Required work ::
Set down, please, without alteration, the lines of the entries below from the first through the one containing "- JavaScript numbers".

Dataset entries

(** * Chill-hour calculator: a shallow embedding of the TypeScript sources

    Embedded files:
    - [src/services/chillHours.ts]  (class [ChillHourCalculator])
    - [src/services/ambientApi.ts]  (class [AmbientWeatherAPI])
    - [src/types.ts]                (interfaces [WeatherData], [ChillHourReport])
    - [src/index.ts]                (the action of the [chill] command)

    Modelling conventions.
    - JavaScript numbers that the program uses as integers (epoch
      milliseconds, counters, years, months, HTTP status codes, delays) are
      [Z] or [nat].  Temperatures and the percentage are doubles, each
      modelled by the rational number ([Q]) it stands for: comparisons of
      finite doubles are exact, and the quotient test of [isChillHour] is
      exact on counts below 2^53.  The arithmetic of the percentage is the
      arithmetic of doubles: the exact result of each operation, rounded
      to the nearest double with ties to even ([JS.roundDouble]).  The
      exponent of a double is not bounded in the model: no quotient of two
      counts and no product of one with 100 comes near the overflow or
      the subnormal range.  [NaN], infinities and the range limit of
      [Date] time values are not modelled.
    - A [Date] object is its time value (milliseconds since the epoch, UTC).
      The calendar functions follow ECMA-262 (Day, DayFromYear,
      YearFromTime, MonthFromTime, DateFromTime, MakeDay, LocalTime, UTC).
      What depends on the host (time zone, locale rendering of dates, the
      clock) is a field of [Host].
    - [Map<string, ...>] is a [gmap string _]; arrays are lists, and where
      aliasing matters locations in a store of arrays.
    - The network is an oracle [Server]; every [axios.get] and every [sleep]
      is recorded in a trace.  Console output is not modelled. *)

From Stdlib Require Import ZArith QArith Qround Qpower Lia Lqa.
From Stdlib Require Import Ascii DecimalString DecimalZ DecimalPos.
From Stdlib Require Floats Uint63.
From stdpp Require Import base option list gmap strings sorting.

Local Open Scope Z_scope.

(** ** ECMAScript dates *)

Module JSDate.

Definition msPerDay : Z := 86400000.
Definition msPerHour : Z := 3600000.
Definition HoursPerDay : Z := 24.

Definition Day (t : Z) : Z := t / msPerDay.
Definition TimeWithinDay (t : Z) : Z := t mod msPerDay.

Definition DayFromYear (y : Z) : Z :=
  365 * (y - 1970) + (y - 1969) / 4 - (y - 1901) / 100 + (y - 1601) / 400.

Definition isLeapYear (y : Z) : bool :=
  if negb (y mod 4 =? 0) then false
  else if negb (y mod 100 =? 0) then true
  else if negb (y mod 400 =? 0) then false
  else true.

Definition DaysInYear (y : Z) : Z := if isLeapYear y then 366 else 365.

(** The largest year whose first day is not after day [d]: a first guess
    from the mean length of the Gregorian year, corrected by one. *)
Definition YearFromDay (d : Z) : Z :=
  let y0 := 1970 + (d * 400) / 146097 in
  if d <? DayFromYear y0 then y0 - 1
  else if DayFromYear (y0 + 1) <=? d then y0 + 1
  else y0.

Definition YearFromTime (t : Z) : Z := YearFromDay (Day t).
Definition InLeapYear (t : Z) : Z :=
  if isLeapYear (YearFromTime t) then 1 else 0.
Definition DayWithinYear (t : Z) : Z := Day t - DayFromYear (YearFromTime t).
(** * LaTeXParser (src/utils/latex-parser.js): a shallow embedding

    The module is a JavaScript object of string functions built from
    regular-expression replacements and presence tests.  Strings are
    modelled as JavaScript has them, sequences of UTF-16 code units;
    regular expressions are kept as syntax trees and run by a
    backtracking matcher with the priorities of the ECMAScript
    semantics, so that every pattern of the source can be written down
    next to its literal. *)

From Stdlib Require Import List NArith ZArith Bool Arith Lia.
From Stdlib Require Import Strings.String Strings.Ascii.
Import ListNotations.

Set Implicit Arguments.

(** ** Strings *)

Module JsString.

(** A code unit, and a string of them. *)
Definition char := N.
Definition jsstring := list char.

(** Literals are written as Rocq strings, whose bytes are UTF-8; [js]
    decodes them to code units (sequences of one to three bytes, which
    covers every glyph of the symbol table). *)
Fixpoint utf16_of_utf8 (bs : list N) : jsstring :=
  match bs with
  | [] => []
  | b0 :: r0 =>
      if (b0 <? 128)%N then b0 :: utf16_of_utf8 r0
      else if (b0 <? 224)%N then
        match r0 with
        | b1 :: r1 => ((b0 mod 32) * 64 + b1 mod 64)%N :: utf16_of_utf8 r1
        | [] => [b0]
        end
      else
        match r0 with
        | b1 :: r1 =>
            match r1 with
            | b2 :: r2 =>
                ((b0 mod 16) * 4096 + (b1 mod 64) * 64 + b2 mod 64)%N
                  :: utf16_of_utf8 r2
            | [] => [b0; b1]
            end
        | [] => [b0]
        end
  end.

Definition js (s : string) : jsstring :=
  utf16_of_utf8 (map N_of_ascii (list_ascii_of_string s)).

Definition char_of (s : string) : char := hd 0%N (js s).

Definition eqc (a b : char) : bool := (a =? b)%N.

Fixpoint str_eqb (a b : jsstring) : bool :=
  match a, b with
  | [], [] => true
  | x :: a', y :: b' => eqc x y && str_eqb a' b'
  | _, _ => false
  end.

(** WhiteSpace and LineTerminator of ECMAScript: what [trim] strips and
    what the class [\s] matches. *)
Definition is_space (c : char) : bool :=
  ((9 <=? c) && (c <=? 13) || (c =? 32) || (c =? 160) || (c =? 5760)
   || (8192 <=? c) && (c <=? 8202) || (c =? 8232) || (c =? 8233)
   || (c =? 8239) || (c =? 8287) || (c =? 12288) || (c =? 65279))%N.

Definition is_digit (c : char) : bool := ((48 <=? c) && (c <=? 57))%N.
Definition is_upper (c : char) : bool := ((65 <=? c) && (c <=? 90))%N.
Definition is_lower (c : char) : bool := ((97 <=? c) && (c <=? 122))%N.
Definition is_letter (c : char) : bool := is_lower c || is_upper c.

(** [\w] *)
Definition is_word (c : char) : bool :=
  is_letter c || is_digit c || (c =? 95)%N.

(** [.]: anything but a line terminator. *)
Definition is_dot (c : char) : bool :=
  negb ((c =? 10) || (c =? 13) || (c =? 8232) || (c =? 8233))%N.

Definition oneof (s : string) (c : char) : bool := existsb (eqc c) (js s).
Definition noneof (s : string) (c : char) : bool := negb (oneof s c).

(** String.prototype.trim *)
Fixpoint trimStart (s : jsstring) : jsstring :=
  match s with
  | c :: r => if is_space c then trimStart r else s
  | [] => []
  end.

Fixpoint trimEnd (s : jsstring) : jsstring :=
  match s with
  | c :: r =>
      match trimEnd r with
      | [] => if is_space c then [] else [c]
      | r' => c :: r'
      end
  | [] => []
  end.

Definition trim (s : jsstring) : jsstring := trimEnd (trimStart s).

(** String.prototype.includes *)
Fixpoint starts_with (p s : jsstring) : bool :=
  match p, s with
  | [], _ => true
  | x :: p', y :: s' => eqc x y && starts_with p' s'
  | _ :: _, [] => false
  end.

Fixpoint includes (s sub : jsstring) : bool :=
  starts_with sub s
  || match s with
     | _ :: r => includes r sub
     | [] => false
     end.

(** Iteration of a string ([for ... of]) goes by code point: a high
    surrogate followed by a low one is a single element. *)
Definition is_high (c : char) : bool := ((55296 <=? c) && (c <=? 56319))%N.
Definition is_low (c : char) : bool := ((56320 <=? c) && (c <=? 57343))%N.

Fixpoint code_points (s : jsstring) : list N :=
  match s with
  | [] => []
  | h :: r =>
      match r with
      | l :: r' =>
          if is_high h && is_low l
          then ((h - 55296) * 1024 + (l - 56320) + 65536)%N :: code_points r'
          else h :: code_points r
      | [] => [h]
      end
  end.

End JsString.
Import JsString.

(** ** Regular expressions *)

Module RegExp.

(** The fragment of pattern syntax the module uses.  Quantifiers [*],
    [+] and [*?] are only ever applied to a single character class in
    the source, and the two lookarounds to one class. *)
Inductive regex : Type :=
| Eps                                   (* empty alternative *)
| Chr (c : char)                        (* a literal character *)
| Cls (p : char -> bool)                (* [...], \s, \w, \d, . *)
| Cat (r1 r2 : regex)
| Alt (r1 r2 : regex)                   (* r1|r2 *)
| Opt (r : regex)                       (* r? *)
| Star (p : char -> bool)               (* [...]* *)
| Plus (p : char -> bool)               (* [...]+ *)
| LazyStar (p : char -> bool)           (* [...]*? *)
| Grp (n : nat) (r : regex)             (* the n-th capturing (...) *)
| WordB                                 (* \b *)
| NotBehind (p : char -> bool)          (* (?<![...]) *)
| NotAhead (p : char -> bool).          (* (?![...]) *)

Definition seq (l : list regex) : regex := fold_right Cat Eps l.
Definition lit (s : string) : regex := seq (map Chr (js s)).

(** Number of capturing groups (the m of GetSubstitution). *)
Fixpoint ngroups (r : regex) : nat :=
  match r with
  | Cat a b | Alt a b => ngroups a + ngroups b
  | Opt a => ngroups a
  | Grp _ a => S (ngroups a)
  | _ => 0
  end.

(** Matcher state: the text before the position (nearest character
    first) and after it, the number of characters consumed since the
    start of the attempt, and the captures made so far. *)
Record mstate : Type := MState {
  before : jsstring;
  after : jsstring;
  mlen : nat;
  caps : list (nat * jsstring)
}.

Definition advance (c : char) (rest : jsstring) (st : mstate) : mstate :=
  MState (c :: before st) rest (S (mlen st)) (caps st).

Definition at_pos (b a : jsstring) (n : nat) (st : mstate) : mstate :=
  MState b a n (caps st).

(** Canonicalize of the ignoreCase flag (no unicode flag).  The patterns
    matched with [i] in this module are ASCII, and for an ASCII pattern
    character canonical forms agree exactly on the two ASCII cases: a
    code unit of 128 or more never canonicalizes below 128. *)
Definition canon (ic : bool) (c : char) : char :=
  if ic && is_lower c then (c - 32)%N else c.

Definition prev_is (p : char -> bool) (st : mstate) : bool :=
  match before st with c :: _ => p c | [] => false end.
Definition next_is (p : char -> bool) (st : mstate) : bool :=
  match after st with c :: _ => p c | [] => false end.

Section Matcher.
Variable R : Type.

(** [p*], greedy: take as many as possible, give back one at a time. *)
Fixpoint star_greedy (p : char -> bool) (b a : jsstring) (n : nat)
         (k : jsstring -> jsstring -> nat -> option R) : option R :=
  match a with
  | c :: rest =>
      if p c then
        match star_greedy p (c :: b) rest (S n) k with
        | Some x => Some x
        | None => k b a n
        end
      else k b a n
  | [] => k b a n
  end.

(** [p*?], lazy: try the continuation first, then take one more. *)
Fixpoint star_lazy (p : char -> bool) (b a : jsstring) (n : nat)
         (k : jsstring -> jsstring -> nat -> option R) : option R :=
  match k b a n with
  | Some x => Some x
  | None =>
      match a with
      | c :: rest => if p c then star_lazy p (c :: b) rest (S n) k else None
      | [] => None
      end
  end.

(** The backtracking matcher, in continuation-passing style: [k] is
    the rest of the pattern, and [None] is failure. *)
Fixpoint m (ic : bool) (r : regex) (st : mstate)
         (k : mstate -> option R) : option R :=
  match r with
  | Eps => k st
  | Chr c =>
      match after st with
      | x :: rest =>
          if eqc (canon ic x) (canon ic c) then k (advance x rest st) else None
      | [] => None
      end
  | Cls p =>
      match after st with
      | x :: rest => if p x then k (advance x rest st) else None
      | [] => None
      end
  | Cat r1 r2 => m ic r1 st (fun st' => m ic r2 st' k)
  | Alt r1 r2 =>
      match m ic r1 st k with
      | Some x => Some x
      | None => m ic r2 st k
      end
  | Opt r1 =>
      (* an iteration that consumes nothing is rejected *)
      match m ic r1 st (fun st' =>
               if mlen st' =? mlen st then None else k st') with
      | Some x => Some x
      | None => k st
      end
  | Star p =>
      star_greedy p (before st) (after st) (mlen st)
                  (fun b a n => k (at_pos b a n st))
  | Plus p =>
      match after st with
      | x :: rest =>
          if p x then
            star_greedy p (x :: before st) rest (S (mlen st))
                        (fun b a n => k (at_pos b a n st))
          else None
      | [] => None
      end
  | LazyStar p =>
      star_lazy p (before st) (after st) (mlen st)
                (fun b a n => k (at_pos b a n st))
  | Grp n r1 =>
      m ic r1 st (fun st' =>
        k (MState (before st') (after st') (mlen st')
                  ((n, firstn (mlen st' - mlen st) (after st)) :: caps st')))
  | WordB =>
      if xorb (prev_is is_word st) (next_is is_word st) then k st else None
  | NotBehind p => if prev_is p st then None else k st
  | NotAhead p => if next_is p st then None else k st
  end.
End Matcher.

(** One attempt at a position: the state at the end of the match. *)
Definition exec_at (ic : bool) (r : regex) (b a : jsstring) : option mstate :=
  m ic r (MState b a 0 []) (fun st => Some st).

(** RegExp.prototype.test on a fresh pattern (lastIndex 0): is there a
    match starting anywhere. *)
Fixpoint test_from (ic : bool) (r : regex) (b a : jsstring) : bool :=
  match exec_at ic r b a with
  | Some _ => true
  | None =>
      match a with
      | c :: rest => test_from ic r (c :: b) rest
      | [] => false
      end
  end.
(** * Catan board generator: a shallow embedding of [board_generator.py]

    The development follows the class [CatanBoardGenerator]: the static
    tables (adjacency, pip map, edge positions), the two hard constraints,
    the three penalties of the score, the candidate sampler and the
    best-of-N loop of [generate_board]; then the values that
    [display_statistics] and [main] compute and the text of
    [display_board_visual].

    Conventions.
    - Python [int] is [Z]; a hex tile (a dict with the keys [position],
      [terrain], [number]) is the record [Hex]; a board is a [list Hex].
    - Python [float] is a double. Where the value of a score is stated
      (its formula, its sign, whether it is 0) it is read as a real number
      ([R]), as the specification reads it. Where the program compares two
      scores, in [generate_board], it is the primitive [float] of Rocq, an
      IEEE 754 binary64 number, and the two operations that differ from
      one Python to the next (the built-in [sum] over floats, [x ** 2])
      are the fields of a [Platform].
    - A call that can raise returns a [result]; the exception is named by
      its Python class.
    - [random.shuffle] is a parameter: any function that threads a random
      state and returns a permutation of its argument. *)

From Stdlib Require Import Floats.
From Stdlib Require Import String.
From Stdlib Require Import List ZArith Bool Lia Permutation.
From Stdlib Require Import Reals Lra.
From Stdlib Require Import Ascii DecimalString.
Import ListNotations.

Open Scope string_scope.
Open Scope list_scope.
Open Scope Z_scope.

(** ** Python values *)

Definition exn := string.

Definition AttributeError : exn := "AttributeError".
Definition IndexError : exn := "IndexError".

Inductive result (A : Type) : Type :=
| Ok (a : A)
| Raise (e : exn).

Arguments Ok {A} a.
Arguments Raise {A} e.

Definition rbind {A B} (m : result A) (k : A -> result B) : result B :=
  match m with
  | Ok a => k a
  | Raise e => Raise e
  end.

Declare Scope result_scope.
Delimit Scope result_scope with result.
Notation "'let*' x ':=' m 'in' k" := (rbind m (fun x => k))
  (at level 10, x name, m at level 100, k at level 200) : result_scope.
Open Scope result_scope.

(** [for x in l: s = body(s, x)], where the body may raise. *)
Fixpoint for_each {A S} (l : list A) (s : S) (body : S -> A -> result S)
  : result S :=
  match l with
  | [] => Ok s
  | x :: l' => let* s' := body s x in for_each l' s' body
  end.

(** [len(l)] *)
Definition len {A} (l : list A) : Z := Z.of_nat (List.length l).

(** [l[i]]: a negative index counts from the end, an index out of range
    raises [IndexError]. *)
Definition getitem {A} (l : list A) (i : Z) : result A :=
  let j := if i <? 0 then i + len l else i in
  if j <? 0 then Raise IndexError
  else match nth_error l (Z.to_nat j) with
       | Some x => Ok x
       | None => Raise IndexError
       end.

(** [enumerate(l, start)] and [enumerate(l)] *)
Fixpoint enumerate_from {A} (start : Z) (l : list A) : list (Z * A) :=
  match l with
  | [] => []
  | x :: l' => (start, x) :: enumerate_from (start + 1) l'
  end.

Definition enumerate {A} (l : list A) : list (Z * A) := enumerate_from 0 l.

(** [x in l] for a list or set of integers *)
Definition mem (x : Z) (l : list Z) : bool := existsb (Z.eqb x) l.

(** A dict in insertion order. *)
Section Dict.
Context {K V : Type} (keq : K -> K -> bool).

(** [d.get(k, default)] *)
Fixpoint dict_get (d : list (K * V)) (k : K) (default : V) : V :=
  match d with
  | [] => default
  | (k', v) :: d' => if keq k k' then v else dict_get d' k default
  end.

(** [d[k] = v]: an existing key keeps its place, a new key goes last. *)
Fixpoint dict_set (d : list (K * V)) (k : K) (v : V) : list (K * V) :=
  match d with
  | [] => [(k, v)]
  | (k', v') :: d' =>
      if keq k k' then (k', v) :: d' else (k', v') :: dict_set d' k v
  end.
End Dict.

(** ** Data model *)

Record Hex := mkHex {
  position : Z;
  terrain : string;
  number : option Z
}.

Definition Board := list Hex.

Definition Desert : string := "Desert".

(** ** Static tables *)

Definition adjacency : list (Z * list Z) :=
  [ (0, [1; 3; 4]);
    (1, [0; 2; 4; 5]);
    (2, [1; 5; 6]);
    (3, [0; 4; 7; 8]);
    (4, [0; 1; 3; 5; 8; 9]);
    (5, [1; 2; 4; 6; 9; 10]);
    (6, [2; 5; 10; 11]);
    (7, [3; 8; 12]);
    (8, [3; 4; 7; 9; 12; 13]);
    (9, [4; 5; 8; 10; 13; 14]);
    (10, [5; 6; 9; 11; 14; 15]);
    (11, [6; 10; 15]);
    (12, [7; 8; 13; 16]);
    (13, [8; 9; 12; 14; 16; 17]);
    (14, [9; 10; 13; 15; 17; 18]);
    (15, [10; 11; 14; 18]);
    (16, [12; 13; 17]);
    (17, [13; 14; 16; 18]);
    (18, [14; 15; 17]) ].

(** [self.adjacency.get(pos, [])] *)
Definition neighbors (pos : Z) : list Z := dict_get Z.eqb adjacency pos [].

Definition pip_map : list (Z * Z) :=
  [ (2, 1); (3, 2); (4, 3); (5, 4); (6, 5);
    (8, 5); (9, 4); (10, 3); (11, 2); (12, 1) ].

Definition get_pip_count (number : option Z) : Z :=
  match number with
  | None => 0
  | Some n => dict_get Z.eqb pip_map n 0
  end.

Definition edge_positions : list Z := [0; 1; 2; 3; 6; 7; 11; 12; 16; 17; 18].

(** ** Hard constraints *)

(** [h['number'] in [6, 8]] *)
Definition number_is_high (n : option Z) : bool :=
  match n with
  | Some v => mem v [6; 8]
  | None => false
  end.

(** The set comprehension of [_check_adjacent_high_numbers]; only membership
    and iteration over all elements are used, so a list stands for the set. *)
Definition high_value_positions (board : Board) : list Z :=
  map position (filter (fun h => number_is_high (number h)) board).

Definition check_adjacent_high_numbers (board : Board) : bool :=
  let hv := high_value_positions board in
  forallb (fun pos =>
             negb (existsb (fun adj_pos => mem adj_pos hv) (neighbors pos)))
          hv.

Definition check_desert_placement (board : Board) : bool :=
  forallb (fun hex_tile =>
             negb ((terrain hex_tile =? Desert)%string
                   && mem (position hex_tile) edge_positions))
          board.

(** ** Scoring *)

(** Truth value of [h['number']]: [None] and [0] are false. *)
Definition truthy_number (n : option Z) : bool :=
  match n with
  | Some v => negb (v =? 0)
  | None => false
  end.

Definition score_terrain_clustering (board : Board) : result Z :=
  for_each (enumerate board) 0 (fun cluster_penalty '(pos, hex_tile) =>
    if (terrain hex_tile =? Desert)%string then Ok cluster_penalty
    else
      let* same_terrain_count :=
        for_each (neighbors pos) 0 (fun count adj_pos =>
          if adj_pos <? len board then
            let* adj := getitem board adj_pos in
            Ok (if (terrain adj =? terrain hex_tile)%string
                then count + 1 else count)
          else Ok count) in
      Ok (if 2 <=? same_terrain_count
          then cluster_penalty + same_terrain_count
          else cluster_penalty)).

Answer to the problem ::
(** * Chill-hour calculator: a shallow embedding of the TypeScript sources

    Embedded files:
    - [src/services/chillHours.ts]  (class [ChillHourCalculator])
    - [src/services/ambientApi.ts]  (class [AmbientWeatherAPI])
    - [src/types.ts]                (interfaces [WeatherData], [ChillHourReport])
    - [src/index.ts]                (the action of the [chill] command)

    Modelling conventions.
    - JavaScript numbers that the program uses as integers (epoch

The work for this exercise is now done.